## Work to complete:
Starting with the first line and ending with the one that holds "platform or from", retype the entries exactly.

## Data for review:

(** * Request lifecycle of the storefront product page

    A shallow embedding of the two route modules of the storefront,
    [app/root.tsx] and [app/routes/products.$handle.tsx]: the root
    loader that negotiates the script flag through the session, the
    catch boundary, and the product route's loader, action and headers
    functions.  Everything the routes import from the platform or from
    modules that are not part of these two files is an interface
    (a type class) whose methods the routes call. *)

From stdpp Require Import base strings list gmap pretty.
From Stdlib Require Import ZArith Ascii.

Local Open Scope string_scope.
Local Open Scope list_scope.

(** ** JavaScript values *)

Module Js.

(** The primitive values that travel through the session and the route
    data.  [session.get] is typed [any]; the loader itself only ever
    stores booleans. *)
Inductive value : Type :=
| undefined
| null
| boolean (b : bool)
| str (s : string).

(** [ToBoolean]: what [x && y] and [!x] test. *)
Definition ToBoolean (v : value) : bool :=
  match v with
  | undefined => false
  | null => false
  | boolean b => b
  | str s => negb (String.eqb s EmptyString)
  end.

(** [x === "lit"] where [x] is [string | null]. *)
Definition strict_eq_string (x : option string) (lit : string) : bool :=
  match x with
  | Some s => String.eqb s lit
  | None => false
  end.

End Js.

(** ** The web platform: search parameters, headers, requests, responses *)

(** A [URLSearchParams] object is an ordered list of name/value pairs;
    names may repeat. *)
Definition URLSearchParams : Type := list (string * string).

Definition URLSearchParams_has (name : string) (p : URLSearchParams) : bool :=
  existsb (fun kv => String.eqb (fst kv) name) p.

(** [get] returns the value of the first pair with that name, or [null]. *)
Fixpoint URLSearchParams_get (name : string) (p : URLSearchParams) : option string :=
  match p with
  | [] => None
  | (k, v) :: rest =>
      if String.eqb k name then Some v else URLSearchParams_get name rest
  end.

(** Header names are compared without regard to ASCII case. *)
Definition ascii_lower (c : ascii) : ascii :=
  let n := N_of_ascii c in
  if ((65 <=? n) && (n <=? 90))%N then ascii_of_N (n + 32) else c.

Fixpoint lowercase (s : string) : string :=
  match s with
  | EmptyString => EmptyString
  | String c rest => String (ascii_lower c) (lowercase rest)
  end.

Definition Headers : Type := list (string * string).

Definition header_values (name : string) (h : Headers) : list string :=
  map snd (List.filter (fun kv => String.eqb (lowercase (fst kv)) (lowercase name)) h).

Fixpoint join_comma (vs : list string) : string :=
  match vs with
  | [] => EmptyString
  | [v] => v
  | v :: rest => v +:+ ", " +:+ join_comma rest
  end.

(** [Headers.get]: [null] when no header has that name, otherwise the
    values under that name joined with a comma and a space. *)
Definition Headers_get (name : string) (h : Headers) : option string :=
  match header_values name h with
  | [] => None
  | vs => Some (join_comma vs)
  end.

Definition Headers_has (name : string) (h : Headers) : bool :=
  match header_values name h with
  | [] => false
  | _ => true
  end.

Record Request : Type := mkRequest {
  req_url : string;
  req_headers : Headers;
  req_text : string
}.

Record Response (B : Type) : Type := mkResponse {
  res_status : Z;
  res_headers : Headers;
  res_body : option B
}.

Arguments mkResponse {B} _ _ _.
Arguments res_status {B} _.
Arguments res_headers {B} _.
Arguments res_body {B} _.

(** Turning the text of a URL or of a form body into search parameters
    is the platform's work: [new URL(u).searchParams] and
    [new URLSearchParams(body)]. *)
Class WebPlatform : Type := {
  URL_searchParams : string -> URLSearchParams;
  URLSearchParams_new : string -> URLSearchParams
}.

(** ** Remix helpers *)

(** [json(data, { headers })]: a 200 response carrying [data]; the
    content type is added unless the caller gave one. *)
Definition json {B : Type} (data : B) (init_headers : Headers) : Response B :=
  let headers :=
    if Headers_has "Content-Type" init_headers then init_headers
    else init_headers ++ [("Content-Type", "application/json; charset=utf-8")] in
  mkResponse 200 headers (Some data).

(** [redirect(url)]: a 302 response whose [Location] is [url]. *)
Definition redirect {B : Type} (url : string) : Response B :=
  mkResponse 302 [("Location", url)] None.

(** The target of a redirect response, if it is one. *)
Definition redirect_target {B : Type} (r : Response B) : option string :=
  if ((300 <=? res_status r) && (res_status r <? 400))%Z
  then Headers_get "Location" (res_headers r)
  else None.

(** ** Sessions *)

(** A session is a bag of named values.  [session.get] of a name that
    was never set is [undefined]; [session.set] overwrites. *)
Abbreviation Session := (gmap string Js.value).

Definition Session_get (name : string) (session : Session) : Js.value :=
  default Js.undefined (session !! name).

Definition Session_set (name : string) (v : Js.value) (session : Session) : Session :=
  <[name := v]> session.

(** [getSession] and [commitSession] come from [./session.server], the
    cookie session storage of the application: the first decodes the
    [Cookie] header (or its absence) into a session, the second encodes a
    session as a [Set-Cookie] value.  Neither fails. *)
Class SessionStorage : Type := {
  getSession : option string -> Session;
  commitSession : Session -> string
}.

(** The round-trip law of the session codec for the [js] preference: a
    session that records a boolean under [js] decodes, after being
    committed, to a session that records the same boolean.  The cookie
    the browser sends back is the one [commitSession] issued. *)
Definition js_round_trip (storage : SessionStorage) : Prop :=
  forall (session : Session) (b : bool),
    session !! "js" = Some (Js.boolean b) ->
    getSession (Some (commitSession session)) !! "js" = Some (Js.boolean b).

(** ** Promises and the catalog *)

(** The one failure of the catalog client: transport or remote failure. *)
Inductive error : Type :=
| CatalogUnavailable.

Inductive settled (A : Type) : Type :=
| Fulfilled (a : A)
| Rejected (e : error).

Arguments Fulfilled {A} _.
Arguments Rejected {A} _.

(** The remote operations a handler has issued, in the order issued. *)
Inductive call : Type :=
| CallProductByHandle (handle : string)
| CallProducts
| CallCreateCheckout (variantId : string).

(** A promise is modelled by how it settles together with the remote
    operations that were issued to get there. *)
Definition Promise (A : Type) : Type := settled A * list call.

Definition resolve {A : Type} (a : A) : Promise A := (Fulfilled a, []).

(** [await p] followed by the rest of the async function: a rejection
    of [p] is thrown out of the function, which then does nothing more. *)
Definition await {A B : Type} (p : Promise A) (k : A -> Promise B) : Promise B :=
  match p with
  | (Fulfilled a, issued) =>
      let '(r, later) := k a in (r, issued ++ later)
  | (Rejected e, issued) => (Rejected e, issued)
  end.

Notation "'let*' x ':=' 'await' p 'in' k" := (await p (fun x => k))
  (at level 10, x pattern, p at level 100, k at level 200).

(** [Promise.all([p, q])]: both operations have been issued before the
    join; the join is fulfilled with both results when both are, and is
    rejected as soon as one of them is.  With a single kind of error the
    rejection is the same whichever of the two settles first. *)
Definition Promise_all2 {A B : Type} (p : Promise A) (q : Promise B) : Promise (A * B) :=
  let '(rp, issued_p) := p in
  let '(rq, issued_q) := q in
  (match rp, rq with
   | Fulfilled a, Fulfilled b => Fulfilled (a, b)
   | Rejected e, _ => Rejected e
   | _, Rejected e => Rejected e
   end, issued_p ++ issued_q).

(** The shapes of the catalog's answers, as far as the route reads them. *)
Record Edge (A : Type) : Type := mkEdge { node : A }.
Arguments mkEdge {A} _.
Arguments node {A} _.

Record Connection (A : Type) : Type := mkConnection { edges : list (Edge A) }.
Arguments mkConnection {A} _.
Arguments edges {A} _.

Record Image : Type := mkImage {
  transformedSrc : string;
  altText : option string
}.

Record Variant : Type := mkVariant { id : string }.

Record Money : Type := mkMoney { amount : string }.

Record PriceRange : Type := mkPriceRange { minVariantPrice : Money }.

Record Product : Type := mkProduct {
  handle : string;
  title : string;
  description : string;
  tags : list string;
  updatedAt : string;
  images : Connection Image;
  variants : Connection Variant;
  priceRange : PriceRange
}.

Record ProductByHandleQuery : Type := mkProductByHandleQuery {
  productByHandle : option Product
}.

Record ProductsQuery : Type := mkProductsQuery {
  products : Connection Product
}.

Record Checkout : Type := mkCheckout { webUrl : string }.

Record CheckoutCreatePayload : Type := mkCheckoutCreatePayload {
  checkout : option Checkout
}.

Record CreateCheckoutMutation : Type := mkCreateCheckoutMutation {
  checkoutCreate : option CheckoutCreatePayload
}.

## Exercise answer:
(** * Request lifecycle of the storefront product page

    A shallow embedding of the two route modules of the storefront,
    [app/root.tsx] and [app/routes/products.$handle.tsx]: the root
    loader that negotiates the script flag through the session, the
    catch boundary, and the product route's loader, action and headers
    functions.  Everything the routes import from the platform or from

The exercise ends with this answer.